Somehow, as she spoke, I realized that the conversation was indeed headed towards the direction I wanted it to go to. “That seems really interesting!” I answered, truthfully “but what about the place you stay at?”
“I love my apartment here at Logimente de Graaper, especially the fact that I can do my own cooking here!” she said, sighing with contentment “there is a church right across the street - St. Joris Kerk also referred to as St George's Church. The funny thing is, the clock chimes every half an hour, and strangely I am already used to it! I went there on Christmas Eve. It was breathtaking!”
For a moment I could not speak as I pictured her – happy and carefree – living a life of independence that she craved for. But then, at what cost?
“Deepika”, I said, realizing that it had to be me to break it to her “There is something I need to tell you…”
But before I could finish, she stopped me “I know… that you are engaged”
I paused midway, somehow stopping myself from gasping as she continued, her voice trembling slightly, “I saw it on the profile of a common Facebook friend. I guess you had tagged him on a post where you mentioned about it to your friends. I guess not being friends on Facebook isn’t always a deterrent to finding out stuff, especially when one has common friends, isn’t it?”
There were many things I should have said to her then…
“I am sorry Deepika for breaking your trust and holding you down with force against your wishes, so that the intravenous injection could be administered”
“I am sorry Deepika for playing along with your parents and tricking you into going to the mental ward of the hospital at Kolkata, and then helping to convince you to move to NIMHANS in Bangalore”
“I am sorry Deepika for telling you, over and over again, that everything will be alright, when I knew that it wouldn’t ever be”
“I am sorry… for making you dream of a future with me, of kids that you would never be able to conceive, of a family that you would never belong to… I am sorry about everything Deepika”
But I didn’t. I couldn’t. I wouldn’t.
Deepika has Bipolar Disorder. Unlike most of us, she cannot rein in her emotions. Ironic, isn’t it? We all want to be happy in life, and she actually gets to be jubilant, albeit in a manic way leading to uncontrollable and dangerously ill reversible decisions. Almost as bad, if not worse, is the severe depression with suicidal tendencies that she also sometimes feels. But do you know what is worst? The effects of the attack usually last for days, if not weeks and months.

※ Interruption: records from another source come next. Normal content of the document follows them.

(** [s.startsWith(p)] *)
Fixpoint startsWith (s p : jstr) {struct p} : bool :=
  match p, s with
  | [], _ => true
  | x :: p', y :: s' => (x =? y)%N && startsWith s' p'
  | _ :: _, [] => false
  end.

(** [s.includes(p)] *)
Fixpoint includes (s p : jstr) : bool :=
  match s with
  | [] => startsWith [] p
  | _ :: t => startsWith s p || includes t p
  end.

(** [s.split(re)] for a regular expression [re] = [[sep]+]: maximal runs
    of separator code units delimit the pieces; a separator at either end
    gives an empty first or last piece, and [""] splits into [[""]].
    [cur] holds the current piece reversed, [in_sep] tells whether the
    previous code unit was a separator. *)
Fixpoint split_runs_aux (sep : char -> bool) (cur : jstr) (in_sep : bool)
    (s : jstr) : list jstr :=
  match s with
  | [] => [rev cur]
  | c :: t =>
      if sep c then
        if in_sep then split_runs_aux sep [] true t
        else rev cur :: split_runs_aux sep [] true t
      else split_runs_aux sep (c :: cur) false t
  end.

Definition split_runs (sep : char -> bool) (s : jstr) : list jstr :=
  split_runs_aux sep [] false s.

(** [s.replace(/[sep]+/g, r)] for a one-code-unit [r]. *)
Fixpoint replace_runs (sep : char -> bool) (r : char) (in_run : bool)
    (s : jstr) : jstr :=
  match s with
  | [] => []
  | c :: t =>
      if sep c then
        if in_run then replace_runs sep r true t
        else r :: replace_runs sep r true t
      else c :: replace_runs sep r false t
  end.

One of the most effective medications used to treat Bipolar Disorder is the drug Lithium. But it does have terrifying side effects including Polycystic Ovary Syndrome (PCOS) along with insulin resistance. In short with continued use, Deepika’s chances of having a child were dim, if not impossible, especially because she also suffered from Thyroid.
And do you know what I suffered from? From a sense of guilt at not having stopped myself from falling in love with a woman I could never stay with forever. Ironically I made her so happy, that she became maniacal and had a series of attacks that made it impossible for her to lead any semblance of a normal life. The only way for me to save her was to make her feel that she needed to break up with me. That I was not worth her, that I could never make her happy. That she was better off without me.

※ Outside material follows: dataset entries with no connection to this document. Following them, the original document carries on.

(** The overview agrees with the snapshot.  When no assignment count is
    negative, the travellers that the flight summary of the overview counts
    are the assigned people of the budget snapshot, and its average price
    per person is the flight cost of the snapshot divided by those
    travellers, or 0 when nobody is assigned. *)
Theorem assignedFlightsSummary_agrees (settings : PlannerSettings.t)
    (destination : Destination.t) :
  (∀ flightId count,
     BudgetEstimatorState.flightAssignments (Destination.budgetEstimator destination)
       !! flightId = Some count → 0 ≤ count) →
  let summary := DestinationView.assignedFlightsSummary destination in
  let snapshot := DestinationView.budgetSnapshot settings destination in
  DestinationView.assignedTravelers summary = Budget.assignedPeopleCount snapshot
  ∧ DestinationView.averagePerPerson summary
    = (if gtb (Budget.assignedPeopleCount snapshot) 0
       then Budget.flightCost snapshot / Budget.assignedPeopleCount snapshot
       else 0).
Proof.
  intros Hcounts summary snapshot.
  set (flights := Destination.flights destination).
  set (entries := map_to_list (BudgetEstimatorState.flightAssignments
                                 (Destination.budgetEstimator destination))).
  assert (Forall (λ entry : string * Qc, 0 ≤ entry.2) entries) as Hentries.
  { apply list.Forall_forall. intros [k c] Hin%elem_of_map_to_list. by eapply Hcounts. }
  assert (DestinationView.assignedTravelers summary
          = Spec.sum (countedFor flights <$> entries)) as Htravelers.
  { unfold summary, DestinationView.assignedFlightsSummary.
    cbn [DestinationView.assignedTravelers]. rewrite foldl_plus_sum.
    unfold DestinationView.assignedFlights. fold flights entries.
    rewrite (sum_omap _ _ (countedFor flights)).
    - change (0 + Spec.sum (countedFor flights <$> entries)
              = Spec.sum (countedFor flights <$> entries)). ring.
    - eapply Forall_impl; [exact Hentries|]. intros [k c] Hc.
      exact (proj1 (assignedFlights_entry flights k c Hc)). }
  assert (Budget.assignedPeopleCount snapshot
          = Spec.sum (countedFor flights <$> entries)) as Hassigned.
  { unfold snapshot, DestinationView.budgetSnapshot, Budget.calculateBudgetSnapshot.
    cbn [Budget.assignedPeopleCount Budget.flights Budget.flightAssignments].
    fold flights entries. rewrite foldl_count_sum, sum_filter_snd.
    change (0 + Spec.sum (countedFor flights <$> entries)
            = Spec.sum (countedFor flights <$> entries)). ring. }
  assert (Budget.flightCost snapshot = Spec.sum (Spec.entryCost flights <$> entries))
    as Hcost.
  { unfold snapshot, DestinationView.budgetSnapshot, Budget.calculateBudgetSnapshot.
    cbn [Budget.flightCost Budget.flights Budget.flightAssignments].
    fold flights entries. rewrite foldl_cost_sum.
    change (0 + Spec.sum (Spec.entryCost flights <$> entries)
            = Spec.sum (Spec.entryCost flights <$> entries)). ring. }
  split; [congruence|].
  rewrite Hcost, Hassigned. revert Htravelers.
  unfold summary, DestinationView.assignedFlightsSummary.
  cbn [DestinationView.assignedTravelers DestinationView.averagePerPerson].
  intros Htravelers. rewrite Htravelers. unfold gtb. case_bool_decide as Hpos; [|done].
  f_equal. rewrite foldl_plus_sum. unfold DestinationView.assignedFlights.
  fold flights entries. rewrite (sum_omap _ _ (Spec.entryCost flights)).
  - change (0 + Spec.sum (Spec.entryCost flights <$> entries)
            = Spec.sum (Spec.entryCost flights <$> entries)). ring.
  - eapply Forall_impl; [exact Hentries|]. intros [k c] Hc.
    exact (proj2 (assignedFlights_entry flights k c Hc)).
Qed.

And I did all of that… lulling her into a sense of false hope and comfort, only to break her trust and manipulate her to break up with me.
She wanted to escape from her parents, who she cared for dearly. But as her moods swung, those she actually held dear became her greatest enemies. She had once lodged an FIR against her parents – for she believed they were poisoning her. She always felt she was just like everyone else and did not require medication to survive. It dulled her, changed the way she thought, and prevented her from being the person she wanted to be. And so she wanted to escape – with me – to a world of togetherness. The seed of hope that I had planted in her mind had gradually grown into a lovely sapling which she nourished with care. For she believed it would one day grow into a tree and finally bear fruit.
As the doctors probed and prodded her over weeks at one of India’s top medicinal institutions and slowly began to bound her to a life of monotony and routine, she held on to the hope that another institution – the institution of marriage – would finally set her free. But that was not meant to be…
Thank you for giving me the greatest gift on my Birthday Ryaan - by revealing your true self. I am but a fool to have believed in you. You are no better than my parents who talk sweetly, only to bite viciously the next moment. What did they offer you to betray me? I thought I could trust you; to be with you, to care for you… But alas… You are not fit for my love. Goodbye and please don’t ever try to stay in touch with me.
And just like that, once again, I had made her believe that which I never wanted to be – a traitor not worthy of the greatest gift – her love.
“Ryaan are you there?” she asked, a hint of doubt creeping into her voice.
“Yes Deepika…” I hastily retorted, jumping back into the world of missed opportunities, from my short reverie.
“So as I was saying,” she continued “Congratulations! When are you getting married?”
“It’s on the 7th of March,” I blurted out, “and the reception is on Sunday, the 9th.”
I paused, not quite sure why, not yet sure for how long, and then softly whispered, “I am sorry Deepika.”
“For what?” she asked, seeming genuinely surprised this time.
I took a deep breath before replying “For failing you. For failing to be the man you expected me to be.”
“Don’t blame yourself Ryaan” she replied “I have thought about it since and I realize it now. We would have been happy had we both married each other.”
I caught my breath for a moment, even as my heart throbbed unwarily…
“But…” she continued, “I am happier living the way I am. Living an independent life, Skyping with my parents whom I had somehow never gotten that well off with, but with whom I am finally friends.”
“Do you know what I did the other night?” she asked, her voice brimming with emotions so interlaced, it was difficult to separate the feelings of joy from excitement. But before I could even offer her an answer, she herself answered her question… “I had Tequila shots!”
“What?” I asked surprised, knowing as I did that Deepika was a teetotaler.
“Well you should try everything at least once, now isn’t it?” she replied laughing. “Life might never give you second chance!”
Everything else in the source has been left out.